**TASK DETAILS**
Pull every line from the records that has the word "handler" in it.

-- Opening Marker --

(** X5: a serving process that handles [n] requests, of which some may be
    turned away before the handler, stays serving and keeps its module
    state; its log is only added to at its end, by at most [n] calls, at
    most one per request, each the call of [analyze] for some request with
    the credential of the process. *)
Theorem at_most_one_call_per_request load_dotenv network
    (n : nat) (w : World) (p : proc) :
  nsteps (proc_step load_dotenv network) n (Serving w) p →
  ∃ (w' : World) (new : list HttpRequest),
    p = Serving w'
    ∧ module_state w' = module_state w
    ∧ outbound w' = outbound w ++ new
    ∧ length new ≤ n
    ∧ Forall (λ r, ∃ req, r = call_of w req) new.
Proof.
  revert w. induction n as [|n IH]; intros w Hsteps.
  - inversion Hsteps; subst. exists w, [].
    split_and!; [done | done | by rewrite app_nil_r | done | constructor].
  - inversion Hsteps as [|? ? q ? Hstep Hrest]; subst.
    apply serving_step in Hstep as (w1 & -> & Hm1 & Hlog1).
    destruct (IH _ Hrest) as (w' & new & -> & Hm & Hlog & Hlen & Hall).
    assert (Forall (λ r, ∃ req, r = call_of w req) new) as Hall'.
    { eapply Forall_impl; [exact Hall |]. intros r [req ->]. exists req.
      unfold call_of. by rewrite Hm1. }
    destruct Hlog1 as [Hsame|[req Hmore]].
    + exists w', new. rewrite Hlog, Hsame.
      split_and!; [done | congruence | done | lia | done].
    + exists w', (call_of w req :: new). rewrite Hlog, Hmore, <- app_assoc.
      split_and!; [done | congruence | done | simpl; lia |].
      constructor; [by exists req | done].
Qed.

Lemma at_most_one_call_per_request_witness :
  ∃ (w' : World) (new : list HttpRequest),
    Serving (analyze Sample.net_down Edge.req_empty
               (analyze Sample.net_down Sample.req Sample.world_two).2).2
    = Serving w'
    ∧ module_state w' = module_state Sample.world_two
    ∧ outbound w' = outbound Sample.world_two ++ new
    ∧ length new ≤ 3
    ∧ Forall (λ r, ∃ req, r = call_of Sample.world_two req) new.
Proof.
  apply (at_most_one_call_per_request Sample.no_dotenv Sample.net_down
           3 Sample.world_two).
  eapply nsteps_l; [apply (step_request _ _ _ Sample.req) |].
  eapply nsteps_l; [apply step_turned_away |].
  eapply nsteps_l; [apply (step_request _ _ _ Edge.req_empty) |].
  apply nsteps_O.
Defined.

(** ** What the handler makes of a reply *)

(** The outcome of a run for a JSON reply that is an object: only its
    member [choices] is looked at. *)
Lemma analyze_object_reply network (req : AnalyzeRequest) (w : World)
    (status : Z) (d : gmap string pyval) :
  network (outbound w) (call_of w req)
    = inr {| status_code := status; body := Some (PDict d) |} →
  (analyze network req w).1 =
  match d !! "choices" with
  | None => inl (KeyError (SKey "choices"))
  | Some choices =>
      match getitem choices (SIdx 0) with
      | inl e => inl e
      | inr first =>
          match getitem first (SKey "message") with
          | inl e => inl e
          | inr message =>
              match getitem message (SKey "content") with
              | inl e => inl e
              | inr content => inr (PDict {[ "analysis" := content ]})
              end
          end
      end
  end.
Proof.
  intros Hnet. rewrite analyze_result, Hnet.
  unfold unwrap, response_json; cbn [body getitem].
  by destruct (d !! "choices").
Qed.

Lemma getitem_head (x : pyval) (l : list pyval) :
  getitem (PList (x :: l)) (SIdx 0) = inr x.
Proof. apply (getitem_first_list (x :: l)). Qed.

-- Closing Marker --

**ANSWER BELOW**
    turned away before the handler, stays serving and keeps its module
(** ** What the handler makes of a reply *)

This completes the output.